» YOUR GOAL
Repeat exactly, and only, the lines below starting at the line that contains "destruct (kv_tables kv !!" and ending at the line that contains "Proof. intros E", inclusive of both.

◇ ◇ ◇ ◇

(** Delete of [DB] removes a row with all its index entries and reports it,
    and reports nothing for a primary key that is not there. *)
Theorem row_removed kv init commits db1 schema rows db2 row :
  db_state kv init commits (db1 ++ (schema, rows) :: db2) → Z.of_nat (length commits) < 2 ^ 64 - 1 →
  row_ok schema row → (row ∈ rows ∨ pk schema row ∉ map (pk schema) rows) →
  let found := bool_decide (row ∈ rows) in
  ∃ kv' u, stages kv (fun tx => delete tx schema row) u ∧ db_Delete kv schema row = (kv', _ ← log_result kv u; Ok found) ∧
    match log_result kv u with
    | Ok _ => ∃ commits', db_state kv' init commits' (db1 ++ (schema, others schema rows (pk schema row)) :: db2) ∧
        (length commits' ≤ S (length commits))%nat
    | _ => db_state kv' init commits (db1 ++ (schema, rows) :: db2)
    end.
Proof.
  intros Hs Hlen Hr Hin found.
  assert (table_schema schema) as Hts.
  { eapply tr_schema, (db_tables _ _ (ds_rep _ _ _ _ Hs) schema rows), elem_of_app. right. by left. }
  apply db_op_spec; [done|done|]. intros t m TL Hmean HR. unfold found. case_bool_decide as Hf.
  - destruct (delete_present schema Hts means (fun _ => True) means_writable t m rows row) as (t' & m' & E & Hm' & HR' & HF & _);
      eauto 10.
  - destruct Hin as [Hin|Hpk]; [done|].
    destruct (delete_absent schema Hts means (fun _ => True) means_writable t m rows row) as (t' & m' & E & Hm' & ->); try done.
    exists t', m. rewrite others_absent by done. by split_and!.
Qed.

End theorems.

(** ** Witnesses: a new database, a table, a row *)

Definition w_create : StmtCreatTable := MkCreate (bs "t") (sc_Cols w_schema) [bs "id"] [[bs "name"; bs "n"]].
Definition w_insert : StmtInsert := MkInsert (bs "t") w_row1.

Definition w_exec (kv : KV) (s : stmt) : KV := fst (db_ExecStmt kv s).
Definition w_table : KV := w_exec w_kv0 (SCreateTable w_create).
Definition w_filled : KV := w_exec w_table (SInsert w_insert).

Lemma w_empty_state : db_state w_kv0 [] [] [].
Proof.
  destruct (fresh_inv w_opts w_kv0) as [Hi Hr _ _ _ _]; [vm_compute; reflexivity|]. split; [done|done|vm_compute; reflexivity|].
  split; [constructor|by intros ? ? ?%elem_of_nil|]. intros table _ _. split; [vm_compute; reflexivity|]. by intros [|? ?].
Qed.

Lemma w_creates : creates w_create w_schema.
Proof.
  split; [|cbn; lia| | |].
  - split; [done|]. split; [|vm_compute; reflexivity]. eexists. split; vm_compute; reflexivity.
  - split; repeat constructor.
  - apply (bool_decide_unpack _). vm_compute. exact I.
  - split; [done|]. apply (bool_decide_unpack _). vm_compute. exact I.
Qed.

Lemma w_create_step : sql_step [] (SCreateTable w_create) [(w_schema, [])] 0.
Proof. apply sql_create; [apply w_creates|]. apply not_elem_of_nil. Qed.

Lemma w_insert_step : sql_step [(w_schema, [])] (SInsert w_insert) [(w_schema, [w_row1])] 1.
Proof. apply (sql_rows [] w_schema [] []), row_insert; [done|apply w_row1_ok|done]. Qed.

◇ ◇ ◇ ◇

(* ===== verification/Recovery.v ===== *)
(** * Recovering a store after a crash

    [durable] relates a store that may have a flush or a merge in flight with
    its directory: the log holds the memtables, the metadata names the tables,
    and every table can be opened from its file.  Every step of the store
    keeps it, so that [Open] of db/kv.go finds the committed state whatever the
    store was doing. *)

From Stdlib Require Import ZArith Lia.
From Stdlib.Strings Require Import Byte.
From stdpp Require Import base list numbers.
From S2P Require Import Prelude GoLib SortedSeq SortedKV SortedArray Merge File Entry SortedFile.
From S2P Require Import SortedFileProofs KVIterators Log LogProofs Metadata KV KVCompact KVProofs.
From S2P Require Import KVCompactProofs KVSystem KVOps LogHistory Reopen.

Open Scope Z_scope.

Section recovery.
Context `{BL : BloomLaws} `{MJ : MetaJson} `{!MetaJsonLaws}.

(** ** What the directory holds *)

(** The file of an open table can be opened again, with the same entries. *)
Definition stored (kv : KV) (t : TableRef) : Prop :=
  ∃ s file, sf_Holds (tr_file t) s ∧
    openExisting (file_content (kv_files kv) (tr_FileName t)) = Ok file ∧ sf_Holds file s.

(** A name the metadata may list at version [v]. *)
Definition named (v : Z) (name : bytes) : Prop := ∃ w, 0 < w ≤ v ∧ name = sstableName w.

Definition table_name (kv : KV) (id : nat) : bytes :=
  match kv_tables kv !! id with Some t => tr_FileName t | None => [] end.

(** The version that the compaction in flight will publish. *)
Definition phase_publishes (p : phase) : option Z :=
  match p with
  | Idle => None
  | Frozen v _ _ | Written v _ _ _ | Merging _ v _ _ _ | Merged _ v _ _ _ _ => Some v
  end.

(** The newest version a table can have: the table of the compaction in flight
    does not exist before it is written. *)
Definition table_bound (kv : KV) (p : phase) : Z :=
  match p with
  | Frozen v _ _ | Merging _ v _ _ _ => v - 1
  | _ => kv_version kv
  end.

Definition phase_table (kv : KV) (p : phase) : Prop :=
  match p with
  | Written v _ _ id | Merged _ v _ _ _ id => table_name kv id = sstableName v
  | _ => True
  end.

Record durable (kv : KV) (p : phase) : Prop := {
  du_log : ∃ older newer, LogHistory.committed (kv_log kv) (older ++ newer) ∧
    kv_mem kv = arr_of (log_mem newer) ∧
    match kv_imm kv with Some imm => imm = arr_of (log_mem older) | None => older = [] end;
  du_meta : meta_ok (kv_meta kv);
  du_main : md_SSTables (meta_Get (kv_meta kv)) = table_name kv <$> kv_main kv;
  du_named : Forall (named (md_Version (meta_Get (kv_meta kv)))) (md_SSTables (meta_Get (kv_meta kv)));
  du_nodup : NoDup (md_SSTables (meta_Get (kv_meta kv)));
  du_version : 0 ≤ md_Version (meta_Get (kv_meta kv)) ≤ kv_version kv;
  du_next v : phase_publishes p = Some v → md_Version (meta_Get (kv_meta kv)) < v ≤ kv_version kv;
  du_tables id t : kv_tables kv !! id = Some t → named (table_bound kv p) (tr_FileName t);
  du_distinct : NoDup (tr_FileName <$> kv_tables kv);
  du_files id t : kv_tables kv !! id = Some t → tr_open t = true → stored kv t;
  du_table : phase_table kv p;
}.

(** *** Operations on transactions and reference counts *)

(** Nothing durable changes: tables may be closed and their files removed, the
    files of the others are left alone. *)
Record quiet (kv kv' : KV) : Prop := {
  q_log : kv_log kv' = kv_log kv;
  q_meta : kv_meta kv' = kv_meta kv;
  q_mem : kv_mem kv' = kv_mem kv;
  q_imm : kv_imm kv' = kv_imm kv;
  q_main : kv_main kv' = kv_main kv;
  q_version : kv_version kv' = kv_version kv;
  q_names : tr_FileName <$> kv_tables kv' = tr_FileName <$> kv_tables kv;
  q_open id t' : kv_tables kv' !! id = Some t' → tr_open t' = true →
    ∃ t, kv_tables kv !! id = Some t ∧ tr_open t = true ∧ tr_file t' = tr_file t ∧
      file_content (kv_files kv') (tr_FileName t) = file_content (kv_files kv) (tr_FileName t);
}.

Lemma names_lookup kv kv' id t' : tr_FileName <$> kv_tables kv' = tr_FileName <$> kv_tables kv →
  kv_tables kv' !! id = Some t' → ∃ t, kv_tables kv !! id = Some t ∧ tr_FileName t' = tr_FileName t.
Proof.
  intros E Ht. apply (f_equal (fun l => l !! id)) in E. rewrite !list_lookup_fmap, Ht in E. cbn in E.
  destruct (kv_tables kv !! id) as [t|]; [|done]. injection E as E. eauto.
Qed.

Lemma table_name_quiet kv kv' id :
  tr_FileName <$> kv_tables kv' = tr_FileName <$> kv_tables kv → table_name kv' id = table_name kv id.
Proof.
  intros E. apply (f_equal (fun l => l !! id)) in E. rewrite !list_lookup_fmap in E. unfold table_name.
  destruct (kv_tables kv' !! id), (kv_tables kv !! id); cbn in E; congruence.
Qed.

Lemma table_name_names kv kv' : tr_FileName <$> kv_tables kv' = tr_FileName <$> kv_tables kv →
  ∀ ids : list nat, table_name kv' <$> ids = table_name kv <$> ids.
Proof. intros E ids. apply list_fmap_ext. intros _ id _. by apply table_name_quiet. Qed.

◇ ◇ ◇ ◇

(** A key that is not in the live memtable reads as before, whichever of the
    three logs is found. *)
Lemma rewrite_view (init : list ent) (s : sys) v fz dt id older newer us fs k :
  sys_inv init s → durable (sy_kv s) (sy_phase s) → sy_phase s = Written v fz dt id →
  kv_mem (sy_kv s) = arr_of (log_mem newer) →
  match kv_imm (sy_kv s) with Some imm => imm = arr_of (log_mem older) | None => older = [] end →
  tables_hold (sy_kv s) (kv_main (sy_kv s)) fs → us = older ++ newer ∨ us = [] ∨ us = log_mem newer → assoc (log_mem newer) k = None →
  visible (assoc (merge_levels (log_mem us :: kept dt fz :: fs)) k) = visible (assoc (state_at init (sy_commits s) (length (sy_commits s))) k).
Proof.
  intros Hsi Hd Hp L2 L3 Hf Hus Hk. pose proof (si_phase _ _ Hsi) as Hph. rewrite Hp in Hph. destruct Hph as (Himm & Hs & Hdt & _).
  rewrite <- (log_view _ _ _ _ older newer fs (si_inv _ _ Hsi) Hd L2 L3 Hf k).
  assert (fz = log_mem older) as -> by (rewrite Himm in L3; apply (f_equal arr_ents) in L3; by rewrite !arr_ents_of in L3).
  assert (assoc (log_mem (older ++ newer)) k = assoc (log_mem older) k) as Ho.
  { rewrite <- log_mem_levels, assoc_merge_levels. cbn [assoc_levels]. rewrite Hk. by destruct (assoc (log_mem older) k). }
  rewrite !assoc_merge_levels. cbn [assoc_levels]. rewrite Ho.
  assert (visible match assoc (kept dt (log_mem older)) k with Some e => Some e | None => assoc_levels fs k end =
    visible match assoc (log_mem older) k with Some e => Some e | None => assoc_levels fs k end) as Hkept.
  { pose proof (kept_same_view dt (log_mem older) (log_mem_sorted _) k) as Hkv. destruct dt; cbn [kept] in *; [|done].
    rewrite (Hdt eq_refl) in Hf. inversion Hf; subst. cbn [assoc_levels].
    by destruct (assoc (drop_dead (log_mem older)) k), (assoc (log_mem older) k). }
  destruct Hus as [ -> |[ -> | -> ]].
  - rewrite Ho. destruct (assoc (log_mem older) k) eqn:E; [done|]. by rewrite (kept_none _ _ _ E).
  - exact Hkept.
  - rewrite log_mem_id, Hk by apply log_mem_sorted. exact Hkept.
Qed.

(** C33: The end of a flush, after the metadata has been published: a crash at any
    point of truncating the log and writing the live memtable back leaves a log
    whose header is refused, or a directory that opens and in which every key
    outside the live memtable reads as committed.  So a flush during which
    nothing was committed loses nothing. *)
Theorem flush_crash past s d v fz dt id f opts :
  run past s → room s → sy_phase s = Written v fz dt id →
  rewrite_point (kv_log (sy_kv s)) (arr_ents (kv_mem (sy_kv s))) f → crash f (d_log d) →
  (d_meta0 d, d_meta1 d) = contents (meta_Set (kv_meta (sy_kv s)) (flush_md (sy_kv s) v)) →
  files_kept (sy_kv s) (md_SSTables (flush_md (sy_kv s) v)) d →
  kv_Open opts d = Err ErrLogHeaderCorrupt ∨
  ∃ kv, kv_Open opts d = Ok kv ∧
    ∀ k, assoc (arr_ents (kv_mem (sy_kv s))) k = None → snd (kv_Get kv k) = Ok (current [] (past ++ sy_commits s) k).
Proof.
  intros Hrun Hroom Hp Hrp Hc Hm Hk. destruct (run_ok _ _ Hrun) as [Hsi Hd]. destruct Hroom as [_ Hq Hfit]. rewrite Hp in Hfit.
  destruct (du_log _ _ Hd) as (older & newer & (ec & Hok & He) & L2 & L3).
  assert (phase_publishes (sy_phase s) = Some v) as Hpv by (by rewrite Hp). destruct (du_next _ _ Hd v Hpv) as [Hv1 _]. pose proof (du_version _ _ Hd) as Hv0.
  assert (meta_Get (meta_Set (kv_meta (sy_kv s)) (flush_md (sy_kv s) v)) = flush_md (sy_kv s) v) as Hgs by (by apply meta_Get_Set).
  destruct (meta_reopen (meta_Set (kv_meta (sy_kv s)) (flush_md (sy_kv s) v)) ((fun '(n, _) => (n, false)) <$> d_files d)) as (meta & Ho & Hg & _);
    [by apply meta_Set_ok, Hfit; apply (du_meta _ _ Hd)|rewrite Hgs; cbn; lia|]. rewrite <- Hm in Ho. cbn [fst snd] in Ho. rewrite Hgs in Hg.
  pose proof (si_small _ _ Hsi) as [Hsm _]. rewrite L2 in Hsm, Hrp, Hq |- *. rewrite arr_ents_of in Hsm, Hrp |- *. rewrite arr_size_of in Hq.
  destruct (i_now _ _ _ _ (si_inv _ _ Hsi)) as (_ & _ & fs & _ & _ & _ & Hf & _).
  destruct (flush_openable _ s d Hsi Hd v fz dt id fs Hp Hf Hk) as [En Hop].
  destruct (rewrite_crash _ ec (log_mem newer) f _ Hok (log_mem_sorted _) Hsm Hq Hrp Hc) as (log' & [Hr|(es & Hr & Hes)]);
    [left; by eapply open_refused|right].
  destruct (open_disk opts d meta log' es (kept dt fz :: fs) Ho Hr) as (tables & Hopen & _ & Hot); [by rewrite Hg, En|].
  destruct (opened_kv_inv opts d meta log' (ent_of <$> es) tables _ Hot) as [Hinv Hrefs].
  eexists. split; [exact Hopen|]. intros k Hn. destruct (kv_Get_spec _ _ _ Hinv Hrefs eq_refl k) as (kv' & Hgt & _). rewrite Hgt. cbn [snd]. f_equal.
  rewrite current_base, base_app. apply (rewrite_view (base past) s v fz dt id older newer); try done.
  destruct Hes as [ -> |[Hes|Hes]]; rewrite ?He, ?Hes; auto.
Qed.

◇ ◇ ◇ ◇

» RESULT OF THIS TASK
  destruct (kv_tables kv !! id) as [t|]; [|done]. injection E as E. eauto.
Qed.

Lemma table_name_quiet kv kv' id :
  tr_FileName <$> kv_tables kv' = tr_FileName <$> kv_tables kv → table_name kv' id = table_name kv id.
Proof.
  intros E. apply (f_equal (fun l => l !! id)) in E. rewrite !list_lookup_fmap in E. unfold table_name.
  destruct (kv_tables kv' !! id), (kv_tables kv !! id); cbn in E; congruence.
Qed.

Lemma table_name_names kv kv' : tr_FileName <$> kv_tables kv' = tr_FileName <$> kv_tables kv →
  ∀ ids : list nat, table_name kv' <$> ids = table_name kv <$> ids.
Proof. intros E ids. apply list_fmap_ext. intros _ id _. by apply table_name_quiet. Qed.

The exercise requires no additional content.